**MATERIAL PROVIDED**

(** C25. The handler decides every serviceable fault: if the access is authorised it
    returns (the cubicle continues with the page mapped), and if it is not, the handler
    stops the system in its [while(1)] loop; it never returns without the grant and
    never runs into undefined behaviour. Authorised accesses include the exceptions
    written into the handler; see [serviceable] for the faults meant. *)
Theorem fault_decided rip rsp addr s st caller callee :
  get_state rip rsp (s64 addr) s = Ok (st, caller, callee) ->
  serviceable s st caller callee addr ->
  (authorised s st caller callee addr /\
     exists s', sig_handler mprotect_ok rip rsp addr s = Ok (tt, s')) \/
  (~ authorised s st caller callee addr /\
     sig_handler mprotect_ok rip rsp addr s = Spin).
Proof. apply fault_cases. Qed.

(** ** Executions of the protected system *)

(** The memory that hooks and registration hand to a module. *)
Inductive attach : Type :=
| PageAttach (mid start size : Z)
| HeapAttach (mid start size : Z)
| StackAttach (mid start size : Z)
| HeapSetup (base len : Z).

#[global] Instance attach_eq_dec : EqDecision attach.
Proof. solve_decision. Defined.

Definition do_attach (a : attach) : M monitor unit :=
  match a with
  | PageAttach mid start size => cmp_attach mprotect_ok mid start size
  | HeapAttach mid start size => heap_attach mprotect_ok mid start size
  | StackAttach mid start size => stack_attach mprotect_ok mid start size
  | HeapSetup base len => setup_heap base len
  end.

(** Between faults the cubicles write their window tables, the hooks of the
    cross-cubicle calls lock and unlock keys and attach memory, and the registration of
    a function attaches its stack and enters the tables of its module. *)
Inductive mon_event : Type :=
| EvFault (rip rsp addr : Z)
| EvWindow (a : Z) (e : ipc_struct)
| EvLock (mid : Z)
| EvUnlock (mid : Z)
| EvAttach (a : attach)
| EvTabStack (mid tab nr : Z)
| EvTabGlobals (mid tab nr : Z)
| EvTabHeap (mid tab nr : Z).

Inductive mon_step : monitor -> mon_event -> monitor -> Prop :=
| step_fault s s' rip rsp addr :
    sig_handler mprotect_ok rip rsp addr s = Ok (tt, s') ->
    mon_step s (EvFault rip rsp addr) s'
| step_window s a e :
    mon_step s (EvWindow a e) (set_ipc_mem (<[a := e]> (ipc_mem s)) s)
| step_lock s s' mid : cmp_lock mid s = Ok (tt, s') -> mon_step s (EvLock mid) s'
| step_unlock s s' mid : cmp_unlock mid s = Ok (tt, s') -> mon_step s (EvUnlock mid) s'
| step_attach s s' a : do_attach a s = Ok (tt, s') -> mon_step s (EvAttach a) s'
| step_tab_stack s s' mid tab nr :
    add_ipc_tab_stack mid tab nr s = Ok (tt, s') -> mon_step s (EvTabStack mid tab nr) s'
| step_tab_globals s s' mid tab nr :
    add_ipc_tab_globals mid tab nr s = Ok (tt, s') -> mon_step s (EvTabGlobals mid tab nr) s'
| step_tab_heap s s' mid tab nr :
    add_ipc_tab_heap mid tab nr s = Ok (tt, s') -> mon_step s (EvTabHeap mid tab nr) s'.

Inductive mon_run : monitor -> list mon_event -> monitor -> Prop :=
| run_nil s : mon_run s [] s
| run_cons s ev s1 evs s2 :
    mon_step s ev s1 -> mon_run s1 evs s2 -> mon_run s (ev :: evs) s2.

(** The page [p] is in the range. *)
Definition page_in (p start size : Z) : Prop :=
  page_of start <= p < page_of start + Z.of_nat (page_count size).

(** The event, in the state [s], puts the key [k] on page [p]: a fault on the page that
    the policy authorises with the windows open at that moment, or an attach of the page
    to the module with that key. *)
Definition tags (s : monitor) (ev : mon_event) (p k : Z) : Prop :=
  match ev with
  | EvFault rip rsp addr =>
      page_of (u64 addr) = p /\
      exists st caller callee pc, get_state rip rsp (s64 addr) s = Ok (st, caller, callee) /\
        (owner_allows s st caller callee addr \/ workaround st caller callee = true) /\
        pmap_at caller s = Some pc /\ k = pm_pkey pc
  | EvAttach (PageAttach mid start size) | EvAttach (HeapAttach mid start size)
  | EvAttach (StackAttach mid start size) =>
      page_in p start size /\ exists pm, pmap_at mid s = Some pm /\ k = pm_pkey pm
  | _ => False
  end.

Lemma tag_pages_lookup p n k m q :
  tag_pages p n k m !! q = if decide (p <= q < p + Z.of_nat n) then Some k else m !! q.
Proof.
  revert p. induction n as [|n IH]; intros p; simpl; [by rewrite decide_False by lia|].
  destruct (decide (p = q)) as [->|Hne].
  - rewrite lookup_insert_eq. by rewrite decide_True by lia.
  - rewrite lookup_insert_ne by done. rewrite IH. apply decide_ext. lia.
Qed.

Lemma cmp_attach_ok mid start size s s' :
  cmp_attach mprotect_ok mid start size s = Ok (tt, s') <->
  (size = 0 /\ s' = s) \/
  (size <> 0 /\ exists p, pmap_at mid s = Some p /\ start mod PAGE_SIZE = 0 /\
     mprotect_ok start size (pm_pkey p) = true /\
     s' = set_page_key (tag_pages (page_of start) (page_count size) (pm_pkey p) (page_key s)) s).
Proof.
  unfold cmp_attach, pkey_mprotect. destruct (Z.eqb_spec size 0) as [Hz|Hz].
  { split; [intros; inv_ok; by left|]. by intros [[_ ->]|[? _]]. }
  split.
  - intros (p & s1 & [Hp ->]%deref_ok & H)%bind_ok. right. split; [done|]. exists p. split; [done|].
    destruct (Z.eqb_spec (start mod PAGE_SIZE) 0) as [Ha|Ha]; [|by cbv [mbind M_bind mret M_ret] in H]. cbv [andb] in H.
    destruct (mprotect_ok _ _ _); [|by cbv [mbind M_bind mret M_ret] in H].
    cbv [mbind M_bind modify mret M_ret] in H. change (0 =? -1) with false in H. cbv iota in H.
    injection H as <-. done.
  - intros [[? _]|(_ & p & Hp & Ha & Hm & ->)]; [done|]. rewrite (bind_ret _ _ _ p s) by (by apply deref_ok).
    by rewrite Ha, Hm.
Qed.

**WHAT YOU ARE ASKED TO DO**
Report every line in the listing that holds the word "EvTabHeap".

**OUTPUT OF THE TASK**
| EvTabHeap (mid tab nr : Z).
    add_ipc_tab_heap mid tab nr s = Ok (tt, s') -> mon_step s (EvTabHeap mid tab nr) s'.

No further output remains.